▶ INFORMATION SHOWN:
Lemma Next_pinv lc l :
  pend l = None -> pinv lc l ->
  src (Next l).2 = src l /\ Lexer.path (Next l).2 = Lexer.path l /\ pinv lc (Next l).2
  /\ placed (Lexer.path l) lc (src l) l (Next l).1 (Next l).2.
Proof.
  intros Hp Hl. pose proof (Next_out l Hp) as Ho. revert Ho.
  generalize (Next l).1 (Next l).2. intros t l' Ho.
  destruct Ho as [m Hs|m Hs|m Hs _ Hn|m Hs _ Hn _ _];
    pose proof (sk_pinv _ _ Hs _ Hl) as Hm; pose proof (pinv_pos_at _ _ Hm) as Hpos;
    destruct Hs; rewrite sk_src0 in *.
  1, 2: (split; [done|]; split; [done|]; split; [done|]).
  1, 2: (split; [done|]; exists (idx m); simpl; split; [lia|]; split; [done|]; by intros []).
  - destruct (adv_moved m) as [(j & ln & cl & Ha & ?) Hmp].
    change (src (set_last AUTO_SEMI (adv m))) with (src (adv m)).
    change (Lexer.path (set_last AUTO_SEMI (adv m))) with (Lexer.path (adv m)).
    split; [by rewrite Ha|]. split; [by rewrite Ha|]. split; [by apply (Hmp lc)|].
    split; [done|]. exists (idx m). rewrite Ha. simpl.
    split; [lia|]. split; [done|]. by intros [].
  - pose proof (scanTok_spec (peek m) m) as [].
    rewrite sc_src0, sc_path0. split; [done|]. split; [done|]. split; [by apply sc_pinv0|].
    rewrite <- sk_path0. apply byte_at_lt in Hn. destruct (adv_eq m Hn) as (j & ln & cl & Ha & ?).
    rewrite Ha in sc_idx0. simpl in *.
    split; [by rewrite sc_pos0|]. exists (idx m). rewrite sc_pos0. simpl.
    split; [lia|]. split; [done|]. intros _. rewrite sc_start0. lia.
Qed.

Lemma lex_after_pinv path0 bs pos n :
  let l := lex_after n (NewLexerAt path0 bs pos) in
  src l = bs /\ Lexer.path l = path0 /\ pinv (origin pos) l.
Proof.
  induction n as [|n IH].
  - split; [done|]. split; [done|]. exists false. split_and!; [done..|simpl; lia].
  - simpl in IH. destruct IH as (Hs & Hpth & Hi). cbv zeta. rewrite lex_after_S.
    pose proof (Next_pinv _ _ (lex_after_pend n (NewLexerAt path0 bs pos) eq_refl) Hi) as (-> & -> & ? & _).
    done.
Qed.

(** Source positions are exact.  Every token of a source carries its path and
    the line and column that a reference definition assigns to a byte between
    the end of the token before and its own end, and for a token with a text
    that byte is the token's first one, [start]. *)
Theorem token_positions_exact (path0 : string) (bs : list ascii) (pos : Pos) (n : nat) :
  let l := lex_after n (NewLexerAt path0 bs pos) in
  placed path0 (origin pos) bs l (Next l).1 (Next l).2.
Proof.
  cbv zeta. destruct (lex_after_pinv path0 bs pos n) as (Hs & Hpth & Hi).
  pose proof (Next_pinv _ _ (lex_after_pend n (NewLexerAt path0 bs pos) eq_refl) Hi) as (_ & _ & _ & H).
  by rewrite Hs, Hpth in H.
Qed.

(** ** Automatic semicolons *)

(** An automatic semicolon stands only after a token that can end a statement
    and, before the end of the source, only outside parentheses and brackets;
    two never follow each other. *)
Theorem auto_semi_placement (l : Lexer) :
  pend l = None -> K (Next l).1 = AUTO_SEMI ->
  semiOk (last l) = true
  /\ (eof (Next l).2 = true \/ (par l <= 0)%Z /\ (brk l <= 0)%Z)
  /\ K (Next (Next l).2).1 <> AUTO_SEMI.
Proof.
  intros Hp Hk. pose proof (Next_pend l) as Hp'. pose proof (Next_out l Hp) as Ho. revert Ho Hk Hp'.
  generalize (Next l).1 (Next l).2. intros t l' Ho Hk Hp'.
  destruct Ho as [m|m Hs He Hes Hok|m Hs He Hn Hpar Hbrk Hok|m Hs]; try discriminate Hk.
  - rewrite <- (sk_last _ _ Hs). split; [done|]. split; [by left|].
    pose proof (Next_out _ Hp') as Ho. revert Ho. generalize (Next (set_eofSemi m)).1 (Next (set_eofSemi m)).2.
    intros t l' Ho Ht. destruct Ho as [m'|m' Hs'|m' Hs' He'|m' Hs' He' HN]; try discriminate Ht.
    + by rewrite (sk_eofSemi _ _ Hs') in *.
    + rewrite (sk_eof _ _ Hs') in He'; [|done]. simpl in He'. congruence.
    + rewrite (sk_eof _ _ Hs') in He'; [|done]. simpl in He'. congruence.
  - rewrite <- (sk_last _ _ Hs), <- (sk_par _ _ Hs), <- (sk_brk _ _ Hs).
    split; [done|]. split; [by right|].
    pose proof (Next_out _ Hp') as Ho. revert Ho.
    generalize (Next (set_last AUTO_SEMI (adv m))).1 (Next (set_last AUTO_SEMI (adv m))).2.
    intros t l' Ho Ht. destruct Ho as [m'|m' Hs'|m' Hs' He'|m' Hs' He' HN]; try discriminate Ht.
    + by rewrite (sk_last _ _ Hs') in *.
    + by rewrite (sk_last _ _ Hs') in *.
    + by destruct (sc_kind _ _ _ (scanTok_spec (peek m') m')).
  - by destruct (sc_kind _ _ _ (scanTok_spec (peek m) m)).
Qed.

(** After [a] and a line break, before [b]. *)
Definition demo_semi : Lexer := lex_after 1 (NewLexerAt EmptyString ["a"%char; LF; "b"%char] NoPos).

Lemma auto_semi_placement_witness :
  K (Next demo_semi).1 = AUTO_SEMI /\ semiOk (last demo_semi) = true
  /\ K (Next (Next demo_semi).2).1 <> AUTO_SEMI.
Proof.
  split; [vm_compute; reflexivity|].
  destruct (auto_semi_placement demo_semi) as (H1 & _ & H2); [vm_compute; reflexivity..|].
  split; assumption.
Defined.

▶ AIM OF THE EXERCISE: The required output is the exact run of lines from the beginning of the listing above to the line that contains "destruct Ho as [m Hs|m", inclusive of both.

▶ WRITTEN SOLUTION:
Lemma Next_pinv lc l :
  pend l = None -> pinv lc l ->
  src (Next l).2 = src l /\ Lexer.path (Next l).2 = Lexer.path l /\ pinv lc (Next l).2
  /\ placed (Lexer.path l) lc (src l) l (Next l).1 (Next l).2.
Proof.
  intros Hp Hl. pose proof (Next_out l Hp) as Ho. revert Ho.
  generalize (Next l).1 (Next l).2. intros t l' Ho.
  destruct Ho as [m Hs|m Hs|m Hs _ Hn|m Hs _ Hn _ _];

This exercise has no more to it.